YouTube’s greatest competition might turn out to be the Internet brand that is currently its greatest asset: social networking giant MySpace.com, which Hitwise estimates delivers one out of every five streams for YouTube. In January, MySpace launched its own video hosting service at http://www.vids.myspace.com that could become an easier go-to option for MySpace’s massive user base.

“It could cut into YouTube’s traffic,” Hitwise USA’s Prescott says.

MySpace recently was acquired by News Corp., and therein lies another challenge that might lie ahead for YouTube. Media companies are snapping up online properties in part because they serve as a promotional base. Witness how News Corp.-owned cable channel FX injected MySpace with the latest video from Ice Cube: It happens to double as a promo for “Black. White.,” an FX series that launched this month and counts the rapper as one of its executive producers.

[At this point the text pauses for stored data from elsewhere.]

(* ===== verification/Table.v ===== *)
(** Tables and their iterators ([src/include/table/table.h], [src/table/table.cpp],
    [src/include/table/table_iterator.h], [src/table/table_iterator.cpp],
    [src/include/table/lk_ha_tb_iter.h], [src/table/lk_ha_tb_iter.cpp]): a table is
    the id of the first page of its index; its methods are the functions of the
    link hash index, or act on the page of a record id. The pool the table points to
    is passed along. Also the sequential scan over the iterator
    ([src/executors/seq_scan_executor.cpp]). *)
From S2P Require Import Prelude Config Replacer Page FileSys DiskManager BufferPool Values TablePage Schema PoolClient LinkHash.

Record Table := mkTable { first_table_page_id_ : Z }.

Section Table.
Context {R : Type} `{RA : ReplacerAbstract R}.
Context (do_hash : bytes → Z).
Notation BPM := (BufferPoolManager R).
Implicit Types (b : BPM) (tb : Table).

(** the constructor; from scratch, it formats the first page *)
Definition Table_new (first_table_page_id : Z) (from_scratch : bool) b : res (Table * BPM) :=
  let tb := mkTable first_table_page_id in
  if negb from_scratch then Ok (tb, b)
  else
    let* (page, b) := get_page first_table_page_id b in
    match page with
    | None => Err ExitCalled
    | Some f =>
        b ← changes_data f LinkHashPage_init b;
        b ← unpin_page first_table_page_id true b;
        Ok (tb, b)
    end.

(** the pages [delete_all_data] finds behind the first one; [None] is its early return *)
Fixpoint pages_behind (fuel : nat) (next_page_id : Z) (deleted_pages : list Z) b : res (option (list Z) * BPM) :=
  if next_page_id =? -1 then Ok (Some deleted_pages, b)
  else
    match fuel with
    | O => Err OutOfFuel
    | S fuel =>
        let deleted_pages := oset_insert next_page_id deleted_pages in
        let* (table_page, b) := get_page next_page_id b in
        match table_page with
        | None => Ok (None, b)
        | Some f =>
            b ← unpin_page next_page_id false b;
            next ← reads f (λ p, get_next_page_id (data_ p)) b;
            pages_behind fuel next deleted_pages b
        end
    end.
Fixpoint delete_pages (ids : list Z) b : res BPM :=
  match ids with
  | [] => Ok b
  | id :: ids => let* (_, b) := delete_page id b in delete_pages ids b
  end.
Definition delete_all_data tb b : res BPM :=
  let* (ids, b) := pages_behind (list_fuel b) (first_table_page_id_ tb) [] b in
  match ids with
  | None => Ok b
  | Some ids => delete_pages ids b
  end.

(** *** by key *)

Definition Table_mark_delete tb (key_value : Value) (tb_schema : Schema) b : res (bool * BPM) :=
  let* (c, b) := lk_ha_mark_delete do_hash tb_schema (first_table_page_id_ tb) key_value b in
  Ok (c =? OP_SUCCESS, b).
Definition Table_get_tuple tb (key_value : Value) (tuple : Tuple) (tb_schema : Schema) b : res (bool * Tuple * BPM) :=
  let* (c, tuple, b) := lk_ha_get_tuple do_hash tb_schema (first_table_page_id_ tb) key_value tuple b in
  Ok (c =? OP_SUCCESS, tuple, b).
Definition Table_apply_delete tb (key_value : Value) (tb_schema : Schema) b : res BPM :=
  let* (ok, _, b) := Table_get_tuple tb key_value Tuple_default tb_schema b in
  if negb ok then Ok b
  else lk_ha_apply_delete do_hash tb_schema (first_table_page_id_ tb) key_value b.
Definition Table_rollback_delete tb (key_value : Value) b : BPM :=
  lk_ha_rollback_delete (first_table_page_id_ tb) key_value b.
Definition Table_insert_tuple tb (tuple : Tuple) (tb_schema : Schema) b : res (bool * Tuple * BPM) :=
  let* (c, tuple, b) := lk_ha_insert_tuple do_hash tb_schema (first_table_page_id_ tb) tuple b in
  Ok (c =? OP_SUCCESS, tuple, b).
Definition Table_update_tuple tb (new_tuple : Tuple) (old_rid : RID) (tb_schema : Schema) b : res (bool * Tuple * BPM) :=
  let* (c, new_tuple, b) := lk_ha_update_tuple do_hash tb_schema (first_table_page_id_ tb) new_tuple old_rid b in
  Ok (c =? OP_SUCCESS, new_tuple, b).

(** *** by record id *)

Definition Table_mark_delete_rid (rid : RID) b : res (bool * BPM) :=
  let page_id := rid_page_id rid in
  if page_id <? 0 then Ok (false, b)
  else
    let* (table_page, b) := page_ptr page_id b in
    let* (ok, b) := changes table_page (mark_delete rid) b in
    b ← unpin_page page_id true b;
    Ok (ok, b).
Definition Table_apply_delete_rid (rid : RID) b : res BPM :=
  let page_id := rid_page_id rid in
  if page_id <? 0 then Ok b
  else
    let* (table_page, b) := get_page page_id b in
    match table_page with
    | None => Ok b
    | Some f => b ← changes_ f (apply_delete rid) b; unpin_page page_id true b
    end.
Definition Table_rollback_delete_rid (rid : RID) b : res BPM :=
  let page_id := rid_page_id rid in
  if page_id <? 0 then Ok b
  else
    let* (table_page, b) := page_ptr page_id b in
    b ← changes_ table_page (rollback_delete rid) b;
    unpin_page page_id true b.
Definition Table_get_tuple_rid (tuple : Tuple) (rid : RID) b : res (bool * Tuple * BPM) :=
  let* (c, tuple, b) := get_tuple_directly rid tuple b in
  Ok (c =? OP_SUCCESS, tuple, b).

(** ** [TableIterator]: along the list of a page *)

Definition TableIterator_new (rid : RID) b : res (Tuple * BPM) :=
  if rid_page_id rid =? INVALID_PAGE_ID then Ok (Tuple_default, b)
  else
    let* (ok, tuple, b) := Table_get_tuple_rid Tuple_default rid b in
    Ok (if (ok : bool) then tuple else set_rid tuple (mkRID INVALID_PAGE_ID INVALID_SLOT_NUM), b).

Fixpoint iter_step (fuel : nat) (tuple : Tuple) (cur_rid rid : RID) (table_page : Z) b : res (Tuple * BPM) :=
  match fuel with
  | O => Err OutOfFuel
  | S fuel =>
      let* (more, rid) := reads table_page (get_next_tuple_rid cur_rid rid) b in
      if (more : bool) then
        t ← reads table_page (get_tuple rid) b;
        id ← page_id_at table_page b;
        b ← unpin_page id false b;
        Ok (default tuple t, b)
      else
        next_page_id ← reads table_page (λ p, get_next_page_id (data_ p)) b;
        id ← page_id_at table_page b;
        b ← unpin_page id false b;
        if next_page_id =? INVALID_PAGE_ID then Ok (set_rid tuple (mkRID INVALID_PAGE_ID INVALID_SLOT_NUM), b)
        else
          let* (table_page, b) := page_ptr next_page_id b in
          id ← page_id_at table_page b;
          iter_step fuel tuple (mkRID id (-1)) rid table_page b
  end.
Definition TableIterator_incr (tuple : Tuple) b : res (Tuple * BPM) :=
  let* (table_page, b) := get_page (rid_page_id (t_rid tuple)) b in
  match table_page with
  | None => Ok (tuple, b)
  | Some f => iter_step (list_fuel b) tuple (t_rid tuple) RID_default f b
  end.

(** ** [LinkHashTableIter]: over all the tuples of an index *)

(** [it_slot2] is not set until a bucket was found *)
Record LinkHashTableIter := mkIter { it_tuple : Tuple; it_slot1 : Z; it_slot2 : Z }.
Definition no_rid : RID := mkRID INVALID_PAGE_ID INVALID_SLOT_NUM.
Definition slot_fuel : nat := S (Z.to_nat LK_HA_PG_SLOT_NUM).

(** [while (slot < LK_HA_PG_SLOT_NUM && id == INVALID_PAGE_ID) id = get_pgid_in_slot(++slot)] *)
Fixpoint seek_link (fuel : nat) (slot_num id : Z) (d : bytes) : res (Z * Z) :=
  if (slot_num <? LK_HA_PG_SLOT_NUM) && (id =? INVALID_PAGE_ID) then
    match fuel with
    | O => Err OutOfFuel
    | S fuel => id ← get_pgid_in_slot (slot_num + 1) d; seek_link fuel (slot_num + 1) id d
    end
  else Ok (slot_num, id).
(** the same as a [do ... while] *)
Definition next_link (slot_num : Z) (d : bytes) : res (Z * Z) :=
  id ← get_pgid_in_slot (slot_num + 1) d; seek_link slot_fuel (slot_num + 1) id d.

(** the [for] loop of the constructor over a page of the second level *)
Fixpoint first_link (n : nat) (slot_num : Z) (d : bytes) : res (Z * Z) :=
  match n with
  | O => Ok (slot_num, INVALID_PAGE_ID)
  | S n =>
      id ← get_pgid_in_slot slot_num d;
      if id =? INVALID_PAGE_ID then first_link n (slot_num + 1) d else Ok (slot_num, id)
  end.

(** the [while] loop of the constructor over the [n] slots of the first level from
    [slot1_num] on; the pages of both levels stay pinned *)
Fixpoint iter_begin (n : nat) (slot1_num level1_page : Z) b : res (LinkHashTableIter * BPM) :=
  match n with
  | O => Ok (mkIter (set_rid Tuple_default no_rid) INVALID_SLOT_NUM 0, b)
  | S n =>
      sec_page_id ← reads level1_page (λ p, get_pgid_in_slot slot1_num (data_ p)) b;
      if sec_page_id =? INVALID_PAGE_ID then iter_begin n (slot1_num + 1) level1_page b
      else
        let* (level2_page, b) := page_ptr sec_page_id b in
        let* (slot2_num, level3_page_id) := reads level2_page (λ p, first_link (Z.to_nat LK_HA_PG_SLOT_NUM) 0 (data_ p)) b in
        if level3_page_id =? INVALID_PAGE_ID then iter_begin n (slot1_num + 1) level1_page b
        else
          let* (level3_page, b) := page_ptr level3_page_id b in
          t ← reads level3_page get_the_first_tuple b;
          match t with
          | None => Err ExitCalled
          | Some tuple =>
              b ← unpin_page level3_page_id false b;
              Ok (mkIter tuple slot1_num slot2_num, b)
          end
  end.
Definition LinkHashTableIter_new (first_page_id : Z) b : res (LinkHashTableIter * BPM) :=
  let* (level1_page, b) := page_ptr first_page_id b in
  iter_begin (Z.to_nat LK_HA_PG_SLOT_NUM) 0 level1_page b.

(** the innermost loop of [operator++], along a list of table pages; true when the
    next tuple was found *)
Fixpoint walk_list (fuel : nat) (cur_rid : RID) (cur_tb_pgid : Z) (tuple : Tuple) b : res (bool * Tuple * BPM) :=
  match fuel with
  | O => Err OutOfFuel
  | S fuel =>
      let* (cur_tb_page, b) := page_ptr cur_tb_pgid b in
      id ← page_id_at cur_tb_page b;
      let* (ok, tuple) :=
        if rid_page_id cur_rid =? id then
          let* (ok, next_rid) := reads cur_tb_page (get_next_tuple_rid cur_rid RID_default) b in
          t ← reads cur_tb_page (get_tuple next_rid) b;
          Ok (ok, default tuple t)
        else
          t ← reads cur_tb_page get_the_first_tuple b;
          Ok (bool_decide (is_Some t), default tuple t) in
      b ← unpin_page cur_tb_pgid false b;
      if (ok : bool) then Ok (true, tuple, b)
      else
        cur_tb_pgid ← reads cur_tb_page (λ p, get_next_page_id (data_ p)) b;
        if cur_tb_pgid =? INVALID_PAGE_ID then Ok (false, tuple, b)
        else walk_list fuel cur_rid cur_tb_pgid tuple b
  end.
(** the loop over the slots of a page of the second level *)
Fixpoint walk_second (fuel : nat) (cur_rid : RID) (cur_tb_pgid cur_slot2_num level2_page : Z) (tuple : Tuple) b
    : res (bool * Tuple * Z * Z * BPM) :=
  match fuel with
  | O => Err OutOfFuel
  | S fuel =>
      if cur_tb_pgid =? INVALID_PAGE_ID then Ok (false, tuple, cur_tb_pgid, cur_slot2_num, b)
      else
        let* (ok, tuple, b) := walk_list (list_fuel b) cur_rid cur_tb_pgid tuple b in
        if (ok : bool) then Ok (true, tuple, cur_tb_pgid, cur_slot2_num, b)
        else
          let* (cur_slot2_num, cur_tb_pgid) := reads level2_page (λ p, next_link cur_slot2_num (data_ p)) b in
          if cur_slot2_num <? LK_HA_PG_SLOT_NUM
          then walk_second fuel cur_rid cur_tb_pgid cur_slot2_num level2_page tuple b
          else Ok (false, tuple, cur_tb_pgid, cur_slot2_num, b)
  end.
(** the loop over the slots of the first level *)
Fixpoint walk_first (fuel : nat) (first_page_id : Z) (cur_rid : RID) (cur_tb_pgid cur_level2_pgid cur_slot1_num cur_slot2_num level1_page : Z)
    (tuple : Tuple) b : res (LinkHashTableIter * BPM) :=
  match fuel with
  | O => Err OutOfFuel
  | S fuel =>
      let* (level2_page, b) := page_ptr cur_level2_pgid b in
      let* (cur_slot2_num, cur_tb_pgid) :=
        reads level2_page (λ p, seek_link slot_fuel cur_slot2_num cur_tb_pgid (data_ p)) b in
      let* (ok, tuple, cur_tb_pgid, cur_slot2_num, b) :=
        walk_second slot_fuel cur_rid cur_tb_pgid cur_slot2_num level2_page tuple b in
      id ← page_id_at level2_page b;
      b ← unpin_page id false b;
      if (ok : bool) then
        b ← unpin_page first_page_id false b;
        Ok (mkIter tuple cur_slot1_num cur_slot2_num, b)
      else
        let* (cur_slot1_num, cur_level2_pgid) := reads level1_page (λ p, next_link cur_slot1_num (data_ p)) b in
        if cur_slot1_num <? LK_HA_PG_SLOT_NUM
        then walk_first fuel first_page_id cur_rid cur_tb_pgid cur_level2_pgid cur_slot1_num (-1) level1_page tuple b
        else
          b ← unpin_page first_page_id false b;
          Ok (mkIter (set_rid tuple no_rid) INVALID_SLOT_NUM INVALID_SLOT_NUM, b)
  end.
Definition LinkHashTableIter_incr (first_page_id : Z) (it : LinkHashTableIter) b : res (LinkHashTableIter * BPM) :=
  let cur_rid := t_rid (it_tuple it) in
  let cur_tb_pgid := rid_page_id cur_rid in
  if cur_tb_pgid =? INVALID_PAGE_ID then Ok (mkIter (set_rid (it_tuple it) no_rid) (it_slot1 it) (it_slot2 it), b)
  else
    let* (level1_page, b) := page_ptr first_page_id b in
    cur_level2_pgid ← reads level1_page (λ p, get_pgid_in_slot (it_slot1 it) (data_ p)) b;
    walk_first slot_fuel first_page_id cur_rid cur_tb_pgid cur_level2_pgid (it_slot1 it) (it_slot2 it) level1_page (it_tuple it) b.

(** ** [SeqScanExecutor] *)

Record SeqScanExecutor := mkSeqScan { table_ : Table; tb_iter_ : option LinkHashTableIter }.
Definition SeqScan_new tb : SeqScanExecutor := mkSeqScan tb None.
Definition SeqScan_open (ex : SeqScanExecutor) b : res (SeqScanExecutor * BPM) :=
  let* (it, b) := LinkHashTableIter_new (first_table_page_id_ (table_ ex)) b in
  Ok (mkSeqScan (table_ ex) (Some it), b).
(** the result, the value left in [*tuple], the executor *)
Definition SeqScan_get_next (ex : SeqScanExecutor) (tuple : Tuple) b : res (bool * Tuple * SeqScanExecutor * BPM) :=
  it ← of_opt NullDeref (tb_iter_ ex);
  if rid_page_id (t_rid (it_tuple it)) =? INVALID_PAGE_ID then Ok (false, tuple, ex, b)
  else
    tuple ← Tuple_copy (it_tuple it);
    let* (it, b) := LinkHashTableIter_incr (first_table_page_id_ (table_ ex)) it b in
    Ok (true, tuple, mkSeqScan (table_ ex) (Some it), b).
Definition SeqScan_close (ex : SeqScanExecutor) : SeqScanExecutor := mkSeqScan (table_ ex) None.

End Table.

And News Corp. isn’t the only media giant that recognizes the advertising potential of viral video. Not long after the acquisition of MySpace.com, Viacom grabbed a similar site, http://www.iFilm.com. Last week, NBC Universal acquired the female-targeted Web site http://www.iVillage.com, which it plans to seed with video programing as well.

Hurley acknowledges that YouTube could make a nice acquisition target but says no such plans are in the offing.

“That is not our intent,” he says. “We’re not looking for a quick exit.”